Бредли понимал: блеф здесь не пройдет. Он знал, что у того есть связь с Вашингтоном; об этом ему говорил Спарк. В случае необходимости Бредли мог и должен был воспользоваться именно этим каналом связи. Полковник Эдвардс рисковать не хотел.
«Вот если у него возникли проблемы, которые он не мог бы решить самостоятельно, и ему понадобилась бы моя помощь, на этом я смог бы сыграть, — взвешивал свои шансы на успех Бредли. — Слишком много „бы“… В моей работе такой подход недопустим. Ну что ж, буду использовать экспромт, напор и уповать на везение. Ничего другого мне не остается. Хотя… почему? Можно сдать его кубинской контрразведке; они сумеют вытащить из него всю информацию. Я буду на грани провала, но „на грани“ — это еще не провал. А если и провал, жизни кубинских лидеров и Гагарина стоят того; Центр меня поймет. И потом, я ведь у своих… Уеду отсюда сразу в Москву». В этот момент Бредли подумал о Марте, и ему садануло сердце.

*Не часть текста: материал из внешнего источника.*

(* ===== verification/HistStateFacts.v ===== *)
(** * Generations, placements and their records

    The wire-sequence epochs of a packet are enumerated exactly; a tuple's state stays
    well formed, is left alone by an observation that is refused, and only widens what it
    has observed; states and decisions are decoded from their encodings. *)

From S2P Require Import Prelude Errors Stateful Json Ord Sha256 Wire ModbusFacts Codec CodecFacts HistModel HistModelFacts HistState.
From Stdlib Require Import Sorting.

(** ** [epoch_candidates] *)

Section mapM.
Context {A B : Type}.
Lemma mapM_total (f : A → result B) (g : A → B) l : (∀ a, a ∈ l → f a = Ok (g a)) → mapM f l = Ok (map g l).
Proof.
  induction l as [|a l IH]; intros H; [done|]. simpl. rewrite H by set_solver. cbn [mbind res_bind].
  by rewrite IH by set_solver.
Qed.

Lemma wp_mapM (f : A → result B) l (P : A → B → Prop) (R : Error → Prop) :
  (∀ a, a ∈ l → wp (f a) (P a) R) → wp (mapM f l) (λ bs, Forall2 P l bs) R.
Proof.
  induction l as [|a l IH]; intros H; simpl; [by constructor|]. apply wp_bind.
  eapply wp_mono; [apply H; set_solver| |done]. intros b Hb. apply wp_bind.
  eapply wp_mono; [apply IH; set_solver| |done]. intros bs Hbs. apply wp_ok. by constructor.
Qed.
End mapM.

(** The offsets in a range that a wire sequence number stands for. *)
Definition alias (sequence anchor at_ : Z) : Prop := (at_ - (sequence - anchor)) mod MODULUS = 0.

Lemma alias_iff sequence anchor at_ :
  alias sequence anchor at_ ↔ ∃ k, at_ = wrapping_sub 32 sequence anchor + k * MODULUS.
Proof.
  unfold alias, wrapping_sub. change (2 ^ 32) with MODULUS. assert (MODULUS = 4294967296) as HM by done. split.
  - intros H. exists ((at_ - (sequence - anchor)) / MODULUS + (sequence - anchor) / MODULUS). rewrite HM in *. dlia.
  - intros [k ->]. rewrite HM in *. dlia.
Qed.

Lemma first_epoch lo residue k : lo ≤ residue + k * MODULUS ↔ (lo - residue + MODULUS - 1) / MODULUS ≤ k.
Proof. change MODULUS with 4294967296. dlia. Qed.
Lemma last_epoch hi residue k : residue + k * MODULUS ≤ hi ↔ k ≤ (hi - residue) / MODULUS.
Proof. change MODULUS with 4294967296. dlia. Qed.

Lemma i64_try_from_ok v e : i64_min ≤ v ≤ i64_max → i64_try_from v e = Ok v.
Proof. intros [H1 H2]. unfold i64_try_from. by rewrite (proj2 (Z.leb_le _ _) H1), (proj2 (Z.leb_le _ _) H2). Qed.
(* ===== verification/HistIndex.v ===== *)
(** * The history interval index ([src/history/src/index.rs])

    Fixed-width rows, one for every placement of payload octets, sorted by generation,
    direction and offset.  The rows are appended to [placements.raw] in arrival order; an
    external merge sort of bounded memory turns that file into [ranges.idx], which is
    searched by bisection.  A read returns as many octets as the operating system likes
    ([FileRead]); files are otherwise as in [Journal], and a run file, the directory it is
    in and the shared quota are the state [Disk]. *)

From stdpp Require Import gmap.
From S2P Require Import Prelude Errors Stateful Ord Codec HistModel Journal.

Definition WIDTH : Z := 112.

Record Row : Type := {
  x_generation : list Z;
  x_direction : Z;
  x_selected : bool;
  x_start : Z;
  x_end : Z;
  x_record_offset : Z;
  x_record_digest : list Z;
  x_ordinal : Z;
}.

(** [Row::key], nested to the right. *)
Definition row_key (r : Row) : list Z * (Z * (Z * (Z * (Z * (Z * (bool * list Z)))))) :=
  (x_generation r, (x_direction r, (x_start r, (x_end r, (x_ordinal r, (x_record_offset r,
   (x_selected r, x_record_digest r))))))).
#[global] Instance row_ord : Ord Row.
Proof. refine (proj_ord row_key _). intros [] [] H. by injection H as -> -> -> -> -> -> -> ->. Defined.

(** The checked operations of an [i64]. *)
Definition checked_i64 (v : Z) : option Z := if (i64_min <=? v) && (v <=? i64_max) then Some v else None.

(** [Row::encode]. *)
Definition row_encode (r : Row) : result (list Z) :=
  if (1 <? x_direction r) || (x_end r <=? x_start r)
     || (if checked_i64 (x_end r - x_start r) is Some n then 65535 <? n else true)
     || (x_ordinal r =? 0)
  then Err (bad "history_index" "invalid interval") else
  let e := put_hash [] (x_generation r) in
  let e := put_u8 e (x_direction r) in
  let e := put_u8 e (Z.b2z (x_selected r)) in
  let e := e ++ [0; 0; 0; 0; 0; 0] in
  let e := put_i64 e (x_start r) in
  let e := put_i64 e (x_end r) in
  let e := put_u64 e (x_record_offset r) in
  let e := put_hash e (x_record_digest r) in
  let e := put_u64 e (x_ordinal r) in
  Ok (put_u64 e 0).

(** [Row::decode]. *)
Definition get_row : Reading Row :=
  generation ← get_hash;
  direction ← get_u8;
  selected ← get_bool;
  reserved ← take 6;
  if negb (bytes_eqb reserved [0; 0; 0; 0; 0; 0]) then throw (bad "history_index" "reserved bytes set") else
  start ← get_i64;
  end_ ← get_i64;
  record_offset ← get_u64;
  record_digest ← get_hash;
  ordinal ← get_u64;
  last ← get_u64;
  if negb (last =? 0) then throw (bad "history_index" "reserved bytes set") else
  mret {| x_generation := generation; x_direction := direction; x_selected := selected; x_start := start;
          x_end := end_; x_record_offset := record_offset; x_record_digest := record_digest; x_ordinal := ordinal |}.
Definition row_decode (b : list Z) : result Row :=
  if negb (zlen b =? WIDTH) then Err (bad "history_index" "wrong entry width") else
  decode_all (r ← get_row; finish ;; lift (row_encode r ;; Ok r)) b.

(** ** Files *)

(** [Read::read] of a file: at least one octet unless none is left, at most as many as
    asked for; how many is up to the operating system and the buffer in between. *)
Class FileRead : Type := {
  read_size : list Z → Z → Z → Z;
  read_size_ok file at_ n : 0 < n → 0 ≤ at_ < zlen file → 1 ≤ read_size file at_ n ≤ Z.min n (zlen file - at_);
}.

(** The files of a workspace that a sort touches, by name. *)
Inductive Path : Type := Raw | Ranges | Run (pass n : Z).
#[global] Instance path_eq_dec : EqDecision Path.
Proof. solve_decision. Defined.
#[global] Instance path_countable : Countable Path.
Proof.
  refine (inj_countable' (λ p, match p with Raw => inl false | Ranges => inl true | Run p n => inr (p, n) end)
    (λ x : bool + Z * Z, match x with inl false => Raw | inl true => Ranges | inr (p, n) => Run p n end) _).
  by intros [].
Defined.

Record Disk : Type := {
  k_files : gmap Path (list Z);
  k_sort_dir : bool;
  k_quota : DiskBudget;
}.

(** An I/O error with the operating system's text. *)
Definition io_error (text : string) : Error := error_new Io 0 "io" text.

Section index.
Context {files_read : FileRead} (no_file file_exists : string).

Definition read_some (n : Z) : Reading (list Z) := λ f,
  if (n <=? 0) || (zlen (d_bytes f) <=? d_at f) then (f, Ok []) else
  let stop := d_at f + read_size (d_bytes f) (d_at f) n in
  ({| d_bytes := d_bytes f; d_at := stop |}, Ok (sub (d_bytes f) (d_at f) stop)).

(** [read_row]; [fuel] bounds the reads. *)
Fixpoint fill_row (fuel : nat) (b : list Z) : Reading (option (list Z)) :=
  match fuel with
  | O => lift OutOfFuel
  | S fuel =>
      if zlen b <? WIDTH then
        k ← read_some (WIDTH - zlen b);
        if zlen k =? 0 then
          if zlen b =? 0 then mret None else throw (bad "history_index" "partial entry")
        else fill_row fuel (b ++ k)
      else mret (Some b)
  end.
Definition read_row : Reading (option Row) :=
  b ← fill_row (S (Z.to_nat WIDTH)) [];
  match b with
  | None => mret None
  | Some b => r ← lift (row_decode b); mret (Some r)
  end.

(** ** [sort_checked] *)

Section sorting.
Context {C : Type} (check : C → C * result unit).

(** The disk, and the state of the caller's [check]. *)
Definition Sorting : Type → Type := Stateful (Disk * C).

Definition checked : Sorting unit := λ s, let '(c, r) := check s.2 in ((s.1, c), r).
Definition disk (f : Disk → result Disk) : Sorting unit := attempt (λ s, d ← f s.1; Ok (d, s.2)).

Definition set_files (f : gmap Path (list Z)) (d : Disk) : Disk :=
  {| k_files := f; k_sort_dir := k_sort_dir d; k_quota := k_quota d |}.
Definition set_quota (q : DiskBudget) (d : Disk) : Disk :=
  {| k_files := k_files d; k_sort_dir := k_sort_dir d; k_quota := q |}.

(** [File::open]. *)
Definition open_file (p : Path) : Sorting Decoder :=
  s ← get_state;
  match k_files s.1 !! p with
  | Some b => mret (decoder_new b)
  | None => throw (io_error no_file)
  end.
(** [create_new(true).open(..)]. *)
Definition create_file (p : Path) : Sorting unit := disk (λ d,
  match k_files d !! p with
  | Some _ => Err (io_error file_exists)
  | None => Ok (set_files (<[p := []]> (k_files d)) d)
  end).
Definition create_dir : Sorting unit := disk (λ d,
  if k_sort_dir d then Err (io_error file_exists)
  else Ok {| k_files := k_files d; k_sort_dir := true; k_quota := k_quota d |}).
Definition is_run (p : Path) : bool := match p with Run _ _ => true | _ => false end.
(** [fs::remove_dir] of an empty directory. *)
Definition remove_dir : Sorting unit := disk (λ d,
  if negb (k_sort_dir d) then Err (io_error no_file)
  else if existsb (λ f, is_run f.1) (map_to_list (k_files d)) then Err (io_error file_exists)
  else Ok {| k_files := k_files d; k_sort_dir := false; k_quota := k_quota d |}).
Definition rename (p p' : Path) : Sorting unit := disk (λ d,
  match k_files d !! p with
  | Some b => Ok (set_files (<[p' := b]> (delete p (k_files d))) d)
  | None => Err (io_error no_file)
  end).
(** [remove_owned] of a regular file: the file is gone even when the release fails. *)
Definition remove_owned (p : Path) : Sorting unit :=
  f ← open_file p;
  disk (λ d, Ok (set_files (delete p (k_files d)) d)) ;;
  disk (λ d, q ← release (k_quota d) (zlen (d_bytes f)); Ok (set_quota q d)).

(** [write_row] to the file [p]. *)
Definition write_row (p : Path) (r : Row) : Sorting unit :=
  disk (λ d, q ← charge (k_quota d) WIDTH; Ok (set_quota q d)) ;;
  b ← lift (row_encode r);
  disk (λ d, Ok (set_files (<[p := default [] (k_files d !! p) ++ b]> (k_files d)) d)).
(** [read_row] of an open file. *)
Definition read_from (f : Decoder) : Sorting (Decoder * option Row) :=
  lift (let '(f, r) := read_row f in r ← r; Ok (f, r)).

(** The chunk of the next [entries] rows. *)
Definition chunk_row (entries : Z) (s : Decoder * list Row)
    : Sorting (step (Decoder * list Row) (Decoder * list Row)) :=
  let '(source, chunk) := s in
  if zlen chunk <? entries then
    (if zlen chunk `mod` 4096 =? 0 then checked else mret ()) ;;
    r ← read_from source;
    match r with
    | (source, Some r) => mret (Continue (source, chunk ++ [r]))
    | (source, None) => mret (Break (source, chunk))
    end
  else mret (Break (source, chunk)).
Definition count_row (p : Path) (total : Z) (r : Row) : Sorting Z :=
  write_row p r ;; lift (ok_or (checked_add u64_max total 1) (limit "history_index_count")).
Definition chunk_step (fuel : nat) (entries : Z) (s : Decoder * Z * Z)
    : Sorting (step (Decoder * Z * Z) (Z * Z)) :=
  let '(source, count, total) := s in
  checked ;;
  x ← loopC fuel (chunk_row entries) (source, []);
  let '(source, chunk) := x in
  if zlen chunk =? 0 then mret (Break (count, total)) else
  create_file (Run 0 count) ;;
  total ← foldC (count_row (Run 0 count)) total (sort chunk);
  count ← lift (add_ovf u64_max count 1);
  mret (Continue (source, count, total)).

(** The heap holds the next row of each run with the run's number; the least is on top. *)
Definition Heap : Type := list (Row * Z).
Definition open_run (pass : Z) (s : list Decoder * Heap) (n : Z) : Sorting (list Decoder * Heap) :=
  let '(files, heap) := s in
  f ← open_file (Run pass n);
  x ← read_from f;
  let '(f, r) := x in
  let heap := match r with Some r => insert_sorted (r, zlen files) heap | None => heap end in
  mret (files ++ [f], heap).
Definition merge_step (p : Path) (s : list Decoder * Heap * Z)
    : Sorting (step (list Decoder * Heap * Z) unit) :=
  let '(files, heap, merged) := s in
  match heap with
  | [] => mret (Break ())
  | (r, i) :: heap =>
      (if merged `mod` 4096 =? 0 then checked else mret ()) ;;
      merged ← lift (add_ovf usize_max merged 1);
      write_row p r ;;
      f ← lift (index files i);
      x ← read_from f;
      let '(f, next) := x in
      let heap := match next with Some n => insert_sorted (n, i) heap | None => heap end in
      mret (Continue (<[Z.to_nat i := f]> files, heap, merged))
  end.
Definition group_step (fuel : nat) (pass fan_in count : Z) (s : Z * Z) : Sorting (step (Z * Z) Z) :=
  let '(first, next) := s in
  if first <? count then
    checked ;;
    stop ← lift (add_ovf u64_max first fan_in);
    let stop := Z.min count stop in
    x ← foldC (open_run pass) ([], []) (seqZ first (stop - first));
    let '(files, heap) := x in
    target ← lift (add_ovf u64_max pass 1);
    create_file (Run target next) ;;
    loopC fuel (merge_step (Run target next)) (files, heap, 0) ;;
    foldC (λ _ n, remove_owned (Run pass n)) () (seqZ first (stop - first)) ;;
    next ← lift (add_ovf u64_max next 1);
    mret (Continue (stop, next))
  else mret (Break next).
Definition pass_step (fuel : nat) (fan_in : Z) (s : Z * Z) : Sorting (step (Z * Z) Z) :=
  let '(pass, count) := s in
  if 1 <? count then
    next ← loopC (S (Z.to_nat count)) (group_step fuel pass fan_in count) (0, 0);
    pass ← lift (add_ovf u64_max pass 1);
    mret (Continue (pass, next))
  else mret (Break pass).

Definition sort_checked (entries fan_in : Z) : Sorting Z :=
  if negb (contains 2 1000000 entries) || negb (contains 2 64 fan_in)
  then throw (bad "history_sort" "invalid sort budgets") else
  source ← open_file Raw;
  create_dir ;;
  let fuel := S (S (length (d_bytes source))) in
  x ← loopC fuel (chunk_step fuel entries) (source, 0, 0);
  let '(count, total) := x in
  remove_owned Raw ;;
  if count =? 0 then
    create_file Ranges ;; remove_dir ;; mret 0
  else
    pass ← loopC fuel (pass_step fuel fan_in) (0, count);
    rename (Run pass 0) Ranges ;;
    remove_dir ;;
    mret total.
End sorting.

(** [sort]: nothing to check. *)
Definition sort_index (entries fan_in : Z) : Stateful (Disk * unit) Z :=
  sort_checked (λ c, (c, Ok ())) entries fan_in.

(** ** [Index] *)

Record RangeIndex : Type := { i_file : Decoder; i_count : Z }.
(** [Index::open] of a regular file. *)
Definition index_open (b : list Z) : result RangeIndex :=
  if negb (zlen b `mod` WIDTH =? 0) then Err (bad "history_index" "misaligned index")
  else Ok {| i_file := decoder_new b; i_count := zlen b `div` WIDTH |}.
(** [Index::at]. *)
Definition row_at (n : Z) : Stateful RangeIndex Row := λ x,
  if i_count x <=? n then (x, Err (bad "history_index" "entry outside index")) else
  if u64_max <? n * WIDTH then (x, Err (limit "history_index_offset")) else
  let '(f, r) := read_row {| d_bytes := d_bytes (i_file x); d_at := n * WIDTH |} in
  ({| i_file := f; i_count := i_count x |},
   r ← r; ok_or r (bad "history_index" "unexpected EOF")).
(** [Index::lower_bound]. *)
Definition below (r : Row) (generation : list Z) (direction start : Z) : bool :=
  if cmp (x_generation r, (x_direction r, x_start r)) (generation, (direction, start)) is Lt then true else false.
Fixpoint bisect (fuel : nat) (generation : list Z) (direction start lo hi : Z) : Stateful RangeIndex Z :=
  match fuel with
  | O => lift OutOfFuel
  | S fuel =>
      if lo <? hi then
        let mid := lo + (hi - lo) `div` 2 in
        r ← row_at mid;
        if below r generation direction start
        then bisect fuel generation direction start (mid + 1) hi
        else bisect fuel generation direction start lo mid
      else mret lo
  end.
Definition lower_bound (generation : list Z) (direction start : Z) : Stateful RangeIndex Z :=
  x ← get_state;
  bisect (S (Z.to_nat (i_count x))) generation direction start 0 (i_count x).
End index.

— Добрый день, камрад, — поздоровался Бредли с портье. Такое обращение на того подействовало; он тут же расплылся в приветливой улыбке. — Я — корреспондент газеты «Нойес Дойчланд» Гюнтер Тауберг. Восточная Германия. Мне нужен писатель из Франции, его имя Жан Фишер.
Портье кивнул:
— Да, сеньор, он у себя. Сегодня он еще никуда не выходил. Его номер двадцать восьмой; сейчас вас проводят.
— Благодарю, не стоит беспокойства, я найду сам.
Несмотря на недавнюю смену власти на Кубе, дороговизна и изысканность отеля (да и не только отеля) оставалась на прежнем уровне. Кастро марку держал, невзирая на тяжелое экономическое состояние; иностранцы в страну приезжали.
Бредли легко взбежал по ковровой дорожке на второй этаж, отыскал нужную ему дверь и постучал. «Ну, экспромт, напор и везение», — успел повторить он как заклинание, прежде чем услышал: «войдите», зашел в номер а, войдя, понял: напор ему понадобится вряд ли; везение перекрыло все. Навстречу Бредли вышел Роуч.
— Черт бы меня побрал… Дональд, вы мне не снитесь?
Роуч был удивлен, если не сказать поражен, и обрадован не меньше. Ответил, однако, с наигранной обидой:
— Мы опять говорим друг другу «вы»?
— Черт бы меня побрал второй раз. Просто я ошалел от радости; не обращай внимания. «Ты», конечно «ты».
Они крепко пожали руки; Роуч как-то рассеянно глянул по сторонам:
— Черт… У меня только бутылка коньяка и фрукты. Устроит?